**TASK**
Each line from the one containing "(allowMany inOrder 5" to the end of the entries is to be repeated exactly, and no other line.

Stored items

(** C35. A key not seen before passes exactly its burst of requests at one instant
    and no more, whatever the rate: for every burst of whole tokens up to 200, the
    panel's own limits among them. *)
Theorem burst_exact k l : (1 <= n <= 200)%nat -> burst l = whole n ->
  (exists m e, rate l = S754_finite false m e) -> buckets l !! key = None ->
  (allowMany range now key k l).1 = replicate (Nat.min k n) true ++ replicate (k - n) false.
Proof.
  intros Hn Hb Hr Hk. destruct k as [|k]; [done|].
  set (l1 := withBuckets <[key := mkBucket (burst l) now]> (sweep range now l)).
  assert (burst l1 = burst l /\ rate l1 = rate l) as [E1 E2].
  { subst l1. unfold sweep. destruct (_ <? _)%nat; [done|]. by destruct (sweepLoop _ _ _ _ _ _). }
  assert (holds n l1) as Hl.
  { split_and!; [by rewrite E1|by rewrite E2|]. subst l1. simpl. rewrite Hb. apply lookup_insert_eq. }
  assert (allowMany range now key (S k) l = allowMany range now key (S k) l1) as ->; [|apply allowMany_holds; [lia..|done]].
  cbn [allowMany]. assert (Allow range now key l = Allow range now key l1) as ->; [|done].
  unfold Allow. rewrite Hk. fold l1. rewrite (proj2 (proj2 Hl)), Hb. done.
Qed.
End Burst.

Definition inOrder (m : gmap string bucket) : list (string * bucket) := map_to_list m.

Example burst_exact_witness :
  (allowMany inOrder 5 "10.0.0.1" 12 (New 10 (60 * second_) 10)).1 = replicate 10 true ++ replicate 2 false.
Proof.
  apply (burst_exact inOrder 10 5 "10.0.0.1" 12).
  - lia.
  - vm_compute. reflexivity.
  - eexists _, _. vm_compute. reflexivity.
  - reflexivity.
Defined.

(** Every limiter of the panel lets its whole burst through. *)
Example panel_bursts : forallb (fun nb =>
  let n := Z.to_nat nb.2 in
  bool_decide ((allowMany inOrder 7 "k" (S (S n)) (perMinute nb.1 nb.2)).1 = replicate n true ++ [false; false])) limits = true.
Proof. vm_compute. reflexivity. Qed.

Example Allow_bounded_witness : bounded (Allow inOrder 5 "10.0.0.1" (New 10 (60 * second_) 10)).2.
Proof.
  refine (proj1 (Allow_bounded inOrder (fun m => reflexivity _) 5 "10.0.0.1" (New 10 (60 * second_) 10) _ _ _)); [done| |].
  - change (0 < Z.to_nat 10000)%nat. lia.
  - split; [change (0 <= Z.to_nat 10000)%nat; lia|]. intros k [x Hx]. change ((∅ : gmap string bucket) !! k = Some x) in Hx. by rewrite lookup_empty in Hx.
Defined.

**WRITTEN RESPONSE**
  (allowMany inOrder 5 "10.0.0.1" 12 (New 10 (60 * second_) 10)).1 = replicate 10 true ++ replicate 2 false.
Proof.
  apply (burst_exact inOrder 10 5 "10.0.0.1" 12).
  - lia.
  - vm_compute. reflexivity.
  - eexists _, _. vm_compute. reflexivity.
  - reflexivity.
Defined.

(** Every limiter of the panel lets its whole burst through. *)
Example panel_bursts : forallb (fun nb =>
  let n := Z.to_nat nb.2 in
  bool_decide ((allowMany inOrder 7 "k" (S (S n)) (perMinute nb.1 nb.2)).1 = replicate n true ++ [false; false])) limits = true.
Proof. vm_compute. reflexivity. Qed.

Example Allow_bounded_witness : bounded (Allow inOrder 5 "10.0.0.1" (New 10 (60 * second_) 10)).2.
Proof.
  refine (proj1 (Allow_bounded inOrder (fun m => reflexivity _) 5 "10.0.0.1" (New 10 (60 * second_) 10) _ _ _)); [done| |].
  - change (0 < Z.to_nat 10000)%nat. lia.
  - split; [change (0 <= Z.to_nat 10000)%nat; lia|]. intros k [x Hx]. change ((∅ : gmap string bucket) !! k = Some x) in Hx. by rewrite lookup_empty in Hx.
Defined.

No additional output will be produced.